Ockham challenges the Thomistic view of theology as a "science" (scientia) in the Aristotelian sense — a body of demonstrative knowledge derived from self-evident premises. Theology cannot be a science because its fundamental premises — the articles of faith — are not self-evident and cannot be demonstrated; they are accepted on authority. This does not make theology worthless: it is a supremely important body of practical guidance for how to live in order to achieve salvation. But it means that the project of building a rational theology continuous with natural philosophy is misconceived. Theology and philosophy must be kept distinct.

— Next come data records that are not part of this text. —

(** An asynchronous read or write with valid arguments returns at once.  With room in the
    ring it returns [XPDK_SUCCESS] and has put a fresh message with its parameters behind the
    messages already queued; with a full ring it returns [XPDK_ERROR_BUSY] and the message is
    back in the pool, the queue as before.  No message in use is touched and no callback is
    called. *)
Theorem async_request_queued w type fd ub count offset cb ctx pl ring :
  ctx_initialized (w_g w) = true -> ub <> NULL -> count <> 0 ->
  w_pool w = Some pl -> pool_free pl <> ∅ -> pool_free pl ## dom (w_msgs w) ->
  w_ring w = Some ring ->
  exists rc w' pl' ring',
    async_io type fd ub count offset (Some cb) ctx w = Ok rc w' /\
    w_pool w' = Some pl' /\ w_ring w' = Some ring' /\ ring_capacity ring' = ring_capacity ring /\
    w_calls w' = w_calls w /\ w_mem w' = w_mem w /\ w_g w' = w_g w /\
    ((length (ring_queue ring) < ring_capacity ring)%nat -> rc = XPDK_SUCCESS /\
       exists p, p ∈ pool_free pl /\ pool_free pl' = pool_free pl ∖ {[p]} /\
         ring_queue ring' = ring_queue ring ++ [p] /\
         w_msgs w' = <[p := sent_msg type (async_params fd ub count offset cb ctx)]> (w_msgs w)) /\
    ((ring_capacity ring <= length (ring_queue ring))%nat -> rc = XPDK_ERROR_BUSY /\
       pool_free pl' = pool_free pl /\ ring_queue ring' = ring_queue ring /\
       w_msgs w' = w_msgs w).
Proof.
  intros Hi Hub Hc Hpl Hf Hdis Hr.
  destruct (async_io_eq w type fd ub count offset cb ctx pl ring) as (p & pl' & Hp & Hin & Hpl' & Heq);
    [done..|].
  set (m := sent_msg _ _) in *. set (w0 := w_put_msg p m (set_w_pool (Some pl') w)) in *.
  assert (w_msgs w !! p = None) as Hfresh by (apply not_elem_of_dom; set_solver).
  destruct (decide (length (ring_queue ring) < ring_capacity ring)%nat) as [Hroom|Hfull].
  - destruct (send_async_room w0 p ring Hp Hr Hroom) as (ring' & Hs & Hq & Hcap).
    exists XPDK_SUCCESS, (set_w_ring (Some ring') w0), pl', ring'.
    split_and!; try done; [by rewrite Heq, (bind_ok _ _ _ _ _ Hs)| |intros; lia].
    intros _. split; [done|]. by exists p.
  - destruct (send_async_full w0 p ring Hp Hr) as (ring' & Hs & Hq & Hcap); [lia|].
    exists XPDK_ERROR_BUSY, (set_w_msgs (delete p (w_msgs w0))
      (set_w_pool (Some (spdk_mempool_put pl' p)) (set_w_ring (Some ring') w0))),
      (spdk_mempool_put pl' p), ring'.
    split_and!; try done.
    + rewrite Heq, (bind_ok _ _ _ _ _ Hs), decide_True by done.
      by rewrite (bind_ok _ _ _ _ _ (msg_free_eq (set_w_ring (Some ring') w0) pl' p Hp eq_refl)).
    + intros _. split_and!; [done| |done|].
      * rewrite mempool_put_free, Hpl' by done. by rewrite <- union_difference_singleton_L by done.
      * simpl. by rewrite delete_insert_id.
Qed.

Paradoxically, Ockham's sharp separation of faith and reason, which seems to diminish reason's domain, actually expands it in another direction. Once philosophy is no longer required to serve as handmaid to theology — no longer obligated to produce conclusions compatible with Christian doctrine — it can inquire freely into natural phenomena without reference to supernatural principles. This proto-secular impulse in Ockham's thought is one reason he has been called, somewhat anachronistically, a precursor of modern empiricism and of the scientific revolution's methodological independence from theology.
Ockham's insistence on the limits of natural theology was not an expression of scepticism about faith but of respect for it: what faith holds cannot be contaminated by the fallibility of rational argument, and what reason achieves cannot be secured by appealing to authority. The two domains are genuine and distinct. This position was later developed, in different directions, by Luther (sola scriptura) and by Hume (who turned the critique of natural theology into an argument against faith altogether).